Im Grunde genommen sind Domains nichts anderes als Erinnerungshilfen, die uns das Surfen im Internet um ein Vielfaches erleichtern sollen. Genau wie IP-Adressen sind Domains einzigartig auf der Welt. Ein doppelt vergebener Name würde zum Chaos auf den digitalen Datenautobahnen führen.

Die Verwaltung von Domains sowie der dazugehörigen IP-Adressen übernimmt ein Domain-Name-System (DNS), welches eine vom Nutzer eingegebene Domain-Anfrage über den Browser übersetzt und die dazugehörige IP-Adresse abruft. Wenn das DNS eine Übereinstimmung findet, wird die entsprechende Webseite angezeigt.

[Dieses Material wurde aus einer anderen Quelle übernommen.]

(* ===== verification/Config.v ===== *)
(** * Configuration (src/config.go)

    The configuration record and its construction from environment variables.
    The environment is the function [Getenv], which returns the empty string
    for an unset variable. [Atoi] is modelled; the two tables the Standard
    Library of Go brings along - the lower-case table above ASCII and the
    decimal to binary conversion [ParseFloat] - are arguments. *)

From S2P Require Import Prelude GoStrings GoFloat.

(** Durations are [int64] nanoseconds. *)
Definition Second : Z := 1000000000.
Definition Millisecond : Z := 1000000.

(** [time.Duration(n) * unit], which wraps around *)
Definition duration (n unit : Z) : Z := wrapS 64 (n * unit).

Record Config := MkConfig {
  Protocol : bytes;
  ListenAddr : bytes;
  PrimaryHost : bytes;
  PrimaryPort : bytes;
  PrimaryUser : bytes;
  PrimaryPassword : bytes;
  ShadowHost : bytes;
  ShadowPort : bytes;
  ShadowUser : bytes;
  ShadowPassword : bytes;
  MetricsPort : bytes;
  TLSEnabled : bool;
  TLSCertFile : bytes;
  TLSKeyFile : bytes;
  PrimaryTLSEnabled : bool;
  PrimaryTLSCAFile : bytes;
  PrimaryTLSInsecureSkipVerify : bool;
  ShadowQueueSize : Z;
  ShadowReadTimeout : Z;
  ShadowDrainTimeout : Z;
  ShadowResponseDrainTimeout : Z;
  ShadowTLSEnabled : bool;
  ShadowTLSInsecure : bool;
  QueryLogGCSBucket : bytes;
  QueryLogGCSPrefix : bytes;
  QueryLogFlushInterval : Z;
  QueryLogBatchSize : Z;
  QueryLogBufferSize : Z;
  ShadowFilterMode : bytes;
  ShadowFilterSQLOperations : list bytes;
  ShadowFilterPatterns : list bytes;
  ShadowSampleRate : float64;
  DebugLog : bool;
}.

(** ** [strconv.Atoi] on a 64-bit platform *)

Definition digit (b : byte) : option Z :=
  if (48 <=? u8 b)%Z && (u8 b <=? 57)%Z then Some (u8 b - 48)%Z else None.

Fixpoint digits (acc : Z) (s : bytes) : option Z :=
  match s with
  | [] => Some acc
  | b :: s => match digit b with Some d => digits (10 * acc + d) s | None => None end
  end.

Definition unsigned_digits (s : bytes) : option Z :=
  match s with [] => None | _ => digits 0 s end.

Definition in_int64 (z : Z) : bool := (- 2 ^ 63 <=? z)%Z && (z <? 2 ^ 63)%Z.

Definition Atoi (s : bytes) : option Z :=
  let n := match s with
           | b :: s' =>
               if bool_decide (b = Byte.x2d) then Z.opp <$> unsigned_digits s'
               else if bool_decide (b = Byte.x2b) then unsigned_digits s'
               else unsigned_digits s
           | [] => None
           end in
  match n with Some z => if in_int64 z then Some z else None | None => None end.

Section config.
Context (Getenv : bytes -> bytes).
Context (lower_table : Z -> Z).
Context (ParseFloat : bytes -> option float64).

Definition isPostgresProtocol (protocol : bytes) : bool :=
  bool_decide (ToLower lower_table protocol ∈ [B "postgres"; B "postgresql"; B "pg"]).

Definition getEnv (key defaultValue : bytes) : bytes :=
  match Getenv key with [] => defaultValue | value => value end.

Definition getEnvInt (key : bytes) (defaultValue : Z) : Z :=
  match Getenv key with
  | [] => defaultValue
  | value => default defaultValue (Atoi value)
  end.

Definition getEnvFloat (key : bytes) (defaultValue : float64) : float64 :=
  match Getenv key with
  | [] => defaultValue
  | value => default defaultValue (ParseFloat value)
  end.

Definition getEnvList (key : bytes) (defaultValue : list bytes) : list bytes :=
  match Getenv key with
  | [] => defaultValue
  | value =>
      let result := List.filter (fun p => bool_decide (p <> []))
                      (map TrimSpace (SplitByte Byte.x2c value)) in
      match result with [] => defaultValue | _ => result end
  end.

Definition env_true (key : bytes) : bool := bool_decide (getEnv key (B "false") = B "true").

Definition loadConfig : Config :=
  let protocol := ToLower lower_table (getEnv (B "PROTOCOL") (B "mysql")) in
  let defaultListen := if isPostgresProtocol protocol then B ":5432" else B ":3306" in
  let defaultBackendPort := if isPostgresProtocol protocol then B "5432" else B "9030" in
  {| Protocol := protocol;
     ListenAddr := getEnv (B "LISTEN_ADDR") defaultListen;
     PrimaryHost := getEnv (B "PRIMARY_HOST") [];
     PrimaryPort := getEnv (B "PRIMARY_PORT") defaultBackendPort;
     PrimaryUser := getEnv (B "PRIMARY_USER") (B "root");
     PrimaryPassword := getEnv (B "PRIMARY_PASSWORD") [];
     ShadowHost := getEnv (B "SHADOW_HOST") [];
     ShadowPort := getEnv (B "SHADOW_PORT") defaultBackendPort;
     ShadowUser := getEnv (B "SHADOW_USER") (B "root");
     ShadowPassword := getEnv (B "SHADOW_PASSWORD") [];
     MetricsPort := getEnv (B "METRICS_PORT") (B ":9090");
     TLSEnabled := env_true (B "TLS_ENABLED");
     TLSCertFile := getEnv (B "TLS_CERT_FILE") (B "/certs/tls.crt");
     TLSKeyFile := getEnv (B "TLS_KEY_FILE") (B "/certs/tls.key");
     PrimaryTLSEnabled := env_true (B "PRIMARY_TLS_ENABLED");
     PrimaryTLSCAFile := getEnv (B "PRIMARY_TLS_CA_FILE") [];
     PrimaryTLSInsecureSkipVerify := env_true (B "PRIMARY_TLS_INSECURE_SKIP_VERIFY");
     ShadowQueueSize := getEnvInt (B "SHADOW_QUEUE_SIZE") 10000;
     ShadowReadTimeout := duration (getEnvInt (B "SHADOW_READ_TIMEOUT_SECONDS") 30) Second;
     ShadowDrainTimeout := duration (getEnvInt (B "SHADOW_DRAIN_TIMEOUT_MS") 60000) Millisecond;
     ShadowResponseDrainTimeout :=
       duration (getEnvInt (B "SHADOW_RESPONSE_DRAIN_TIMEOUT_MS") 100) Millisecond;
     ShadowTLSEnabled := env_true (B "SHADOW_TLS_ENABLED");
     ShadowTLSInsecure := env_true (B "SHADOW_TLS_INSECURE");
     QueryLogGCSBucket := getEnv (B "QUERY_LOG_GCS_BUCKET") [];
     QueryLogGCSPrefix := getEnv (B "QUERY_LOG_GCS_PREFIX") (B "query-logs");
     QueryLogFlushInterval := duration (getEnvInt (B "QUERY_LOG_FLUSH_INTERVAL_SECONDS") 120) Second;
     QueryLogBatchSize := getEnvInt (B "QUERY_LOG_BATCH_SIZE") 1000;
     QueryLogBufferSize := getEnvInt (B "QUERY_LOG_BUFFER_SIZE") 10000;
     ShadowFilterMode := getEnv (B "SHADOW_FILTER_MODE") [];
     ShadowFilterSQLOperations := getEnvList (B "SHADOW_FILTER_SQL_OPERATIONS") [];
     ShadowFilterPatterns := getEnvList (B "SHADOW_FILTER_PATTERNS") [];
     ShadowSampleRate := getEnvFloat (B "SHADOW_SAMPLE_RATE") f_one;
     DebugLog := env_true (B "DEBUG_LOG") |}.
End config.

Woraus besteht eine Domain?

Eine Domain setzt sich aus mindestens zwei Teilen zusammen, welche jeweils durch einen Punkt voneinander getrennt sind. Hier eine kurze Erläuterung Anhand der frei gewählten Internetadresse „dasisteintest.de“: Die Top-Level-Domain (TLD) mit der Endung „.de“ zeigt an, dass die Adresse von der deutschen Registrierungsstelle „DENIC“ verwaltet wird. Vor dem Punkt befindet sich die Second-Level-Domain (SLD), deren Bezeichnung vom Inhaber selbst bestimmt werden darf.

Domainendungen Beispiel

Beispiel für verschiedene länderspezifische Domainendungen (TLDs)

Alle Domains müssen grundsätzlich aus mindestens einem und maximal 63 Zeichen bestehen. Zur Unterscheidung von TLD und SLD ist die Trennung durch einen Punkt zwingend erforderlich. Das zulässige Zeichenspektrum beläuft sich neben dem Bindestrich auf die Zahlen 0 bis 9 sowie die Buchstaben A bis Z. Umlaute sind ausschließlich in .de-Domains gestattet.

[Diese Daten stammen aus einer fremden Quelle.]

(** ** Properties *)

(** C16: The logger neither loses, duplicates nor reorders entries. In every
    interleaving of [Log] calls with the flush loop, whatever storage answers: the
    entries written, the batch in hand and the buffer are together exactly the entries
    [Log] accepted, in the order in which it accepted them; the buffer never exceeds its
    capacity; until a shutdown the batch in hand has fewer than [batchSize] entries (none
    if that is 0). Every batch written has between one and [batchSize] entries (one if
    that is 0), with a single exception: the loop may end, after a shutdown, with one
    more batch, of whatever was left, which is not limited in size. *)
Theorem logger_conserves_entries cfg ql :
  ql_reachable cfg ql ->
  all_written ql ++ ql_batch ql ++ ql_entries ql = ql_queued ql /\
  length (ql_entries ql) <= lc_BufferSize cfg /\
  (ql_phase_ ql = Flushing -> (Z.of_nat (length (ql_batch ql)) < Z.max 1 (lc_BatchSize cfg))%Z) /\
  exists flushed final, ql_written ql = flushed ++ final /\
    Forall (fun w => 1 <= Z.of_nat (length (written_entries w)) <= Z.max 1 (lc_BatchSize cfg))%Z flushed /\
    (final = [] \/ ql_phase_ ql = Finished /\ exists w, final = [w] /\ written_entries w <> []).
Proof. intros H. by destruct (ql_reachable_inv _ _ H). Qed.

Definition log_cfg : QueryLoggerConfig := MkLoggerConfig (B "b") (B "p") 60000000000 2 2.
Definition log_entry (id : bytes) : QueryLogEntry :=
  MkEntry (B "t") id (B "primary") (B "COM_QUERY") (B "SELECT 1") [] f_zero 0 0 true [] (B "c") false [].

(** Four calls against a buffer of two: one entry is dropped, a batch of two is
    written, one entry is still buffered. *)
Definition log_run : QueryLogger :=
  let l1 := Log log_cfg (log_entry (B "2")) (Log log_cfg (log_entry (B "1")) NewQueryLogger) in
  let l2 := Log log_cfg (log_entry (B "3")) l1 in
  let l3 := on_entry log_cfg true (log_entry (B "1")) [log_entry (B "2")] l2 in
  let l4 := on_entry log_cfg false (log_entry (B "2")) [] l3 in
  Log log_cfg (log_entry (B "4")) l4.

Lemma log_run_reachable : ql_reachable log_cfg log_run.
Proof.
  do 3 (eapply rtc_l; [by apply step_log|]).
  eapply rtc_l; [by apply (step_entry _ true (log_entry (B "1")) [log_entry (B "2")])|].
  eapply rtc_l; [by apply (step_entry _ false (log_entry (B "2")) [])|].
  eapply rtc_l; [by apply step_log|]. apply rtc_refl.
Qed.

Lemma logger_conserves_entries_witness :
  ql_written log_run = [Fallback [log_entry (B "1"); log_entry (B "2")]] /\
  ql_dropped log_run = [log_entry (B "3")] /\
  all_written log_run ++ ql_batch log_run ++ ql_entries log_run = ql_queued log_run /\
  length (ql_entries log_run) <= lc_BufferSize log_cfg /\
  (ql_phase_ log_run = Flushing -> (Z.of_nat (length (ql_batch log_run)) < Z.max 1 (lc_BatchSize log_cfg))%Z) /\
  exists flushed final, ql_written log_run = flushed ++ final /\
    Forall (fun w => 1 <= Z.of_nat (length (written_entries w)) <= Z.max 1 (lc_BatchSize log_cfg))%Z flushed /\
    (final = [] \/ ql_phase_ log_run = Finished /\ exists w, final = [w] /\ written_entries w <> []).
Proof.
  split; [reflexivity|]. split; [reflexivity|].
  exact (logger_conserves_entries log_cfg log_run log_run_reachable).
Defined.

(** The last batch is not limited: with a batch size of 2, a shutdown with three
    entries left writes them as one object. *)
Example final_batch_unlimited :
  let cfg := MkLoggerConfig (B "b") (B "p") 60000000000 2 3 in
  let l := Log cfg (log_entry (B "3")) (Log cfg (log_entry (B "2")) (Log cfg (log_entry (B "1")) NewQueryLogger)) in
  exists ql', ql_steps cfg (cancel l) ql' /\ ql_phase_ ql' = Finished /\
    ql_written ql' = [Object [log_entry (B "1"); log_entry (B "2"); log_entry (B "3")]].
Proof.
  cbv zeta. eexists. split; [|split].
  - eapply rtc_l; [by apply step_done|]. apply (drain_run _ true); reflexivity.
  - reflexivity.
  - reflexivity.
Qed.

(** Shutdown loses nothing. When the flush loop returns - and [Close] waits
    for that - every entry accepted so far has been written, and from then on
    nothing more is written: only entries logged after that moment stay in the
    buffer. *)
Theorem logger_shutdown_complete cfg ql1 ql2 ql3 :
  ql_reachable cfg ql1 -> ql_step cfg ql1 ql2 -> ql_phase_ ql1 <> Finished ->
  ql_phase_ ql2 = Finished -> ql_steps cfg ql2 ql3 ->
  all_written ql2 = ql_queued ql2 /\
  all_written ql3 = all_written ql2 /\ ql_queued ql3 = all_written ql2 ++ ql_entries ql3.
Proof.
  intros H1 Hs Hp1 Hp2 H3. assert (Hr3 : ql_reachable cfg ql3).
  { eapply (transitivity (R := rtc _)); [by eapply rtc_r|exact H3]. }
  destruct (ql_reachable_inv _ _ (rtc_r _ _ _ H1 Hs)) as [Hc2 _ Hf2 _ _].
  destruct (ql_reachable_inv cfg ql3 Hr3) as [Hc3 _ Hf3 _ _].
  destruct (finished_stays _ _ _ Hp2 H3) as [Hp3 Hw3]. unfold all_written in *.
  rewrite (Hf2 Hp2) in Hc2. rewrite (Hf3 Hp3), Hw3 in Hc3. rewrite Hw3. simpl in *.
  assert (He : ql_entries ql2 = []).
  { destruct Hs; unfold Log, on_entry, on_tick in *; repeat case_match; simpl in *; congruence. }
  rewrite He, app_nil_r in Hc2. by split_and!.
Qed.

Lemma logger_shutdown_complete_witness :
  let s1 := on_done (cancel NewQueryLogger) in
  let s2 := drain_end true s1 in
  let s3 := Log log_cfg (log_entry (B "late")) s2 in
  all_written s2 = ql_queued s2 /\ all_written s3 = all_written s2 /\
  ql_queued s3 = all_written s2 ++ ql_entries s3.
Proof.
  apply (logger_shutdown_complete log_cfg (on_done (cancel NewQueryLogger))
           (drain_end true (on_done (cancel NewQueryLogger)))
           (Log log_cfg (log_entry (B "late")) (drain_end true (on_done (cancel NewQueryLogger))))).
  - eapply rtc_l; [apply step_cancel|]. eapply rtc_l; [by apply step_done|]. apply rtc_refl.
  - by apply step_drained.
  - done.
  - done.
  - eapply rtc_l; [apply step_log|]. apply rtc_refl.
Defined.

(** Shutdown terminates. From every state the running logger can be in, the
    cancellation lets the loop run to its return, whatever storage answers, with
    everything accepted so far written. *)
Theorem logger_shutdown_terminates cfg ql ok :
  ql_reachable cfg ql -> ql_phase_ ql = Flushing ->
  exists ql', ql_steps cfg (cancel ql) ql' /\ ql_phase_ ql' = Finished /\
    ql_written ql' = flush ok (ql_batch ql ++ ql_entries ql) (ql_written ql) /\
    ql_queued ql' = ql_queued ql /\ all_written ql' = ql_queued ql.
Proof.
  intros H Hp. destruct (ql_reachable_inv _ _ H) as [Hc _ _ _ _].
  eexists. split; [|split; [|split; [|split]]].
  - eapply rtc_l; [by apply step_done|]. by apply (drain_run cfg ok (ql_entries ql)).
  - done.
  - done.
  - done.
  - unfold all_written in *. simpl. by rewrite flush_entries, <- Hc.
Qed.

Lemma logger_shutdown_terminates_witness :
  exists ql', ql_steps log_cfg (cancel log_run) ql' /\ ql_phase_ ql' = Finished /\
    ql_written ql' = flush false (ql_batch log_run ++ ql_entries log_run) (ql_written log_run) /\
    ql_queued ql' = ql_queued log_run /\ all_written ql' = ql_queued log_run.
Proof. exact (logger_shutdown_terminates log_cfg log_run false log_run_reachable eq_refl). Defined.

Die Vergabe und Verwaltung von Domains unterliegt keineswegs einer starren Struktur. Seit mehr als zehn Jahren wird das System permanent erweitert und bekommt zunehmend stärker einen dynamischen Charakter. Lange Zeit waren lediglich 200 Länderendungen sowie die TLDs „.net“, „.com“ und „.org“ zulässig. Mittlerweile erstreckt sich das verfügbare Portfolio auf über 1.000 Endungen, die allesamt einen speziellen Zweck erfüllen sollen.

Mit dieser Entwicklung konnte sich die internationale Organisation ICANN gemeinsam mit den nationalen Vergabestellen einen weiteren Meilenstein erarbeiten. Insbesondere Unternehmen können mit der großen Anzahl an Endungen sehr viel mehr Individualität aufbauen und eine stärkere Bindung zu ihren Kunden herstellen.

Die noch recht junge TLD „.baby“ war bereits kurz nach deren Veröffentlichung überaus beliebt. Unternehmen, die Kinderspielzeug herstellen, Organisationen sowie Blogs stürzten sich regelrecht auf diese neue Endung. Ähnlich erfolgreich war die einstige Einführung der TLS „.berlin“. Mittlerweile ist sie aus dem regionalen Raum rund um die deutsche Hauptstadt nicht mehr wegzudenken und genießt nach wie vor eine große Nachfrage.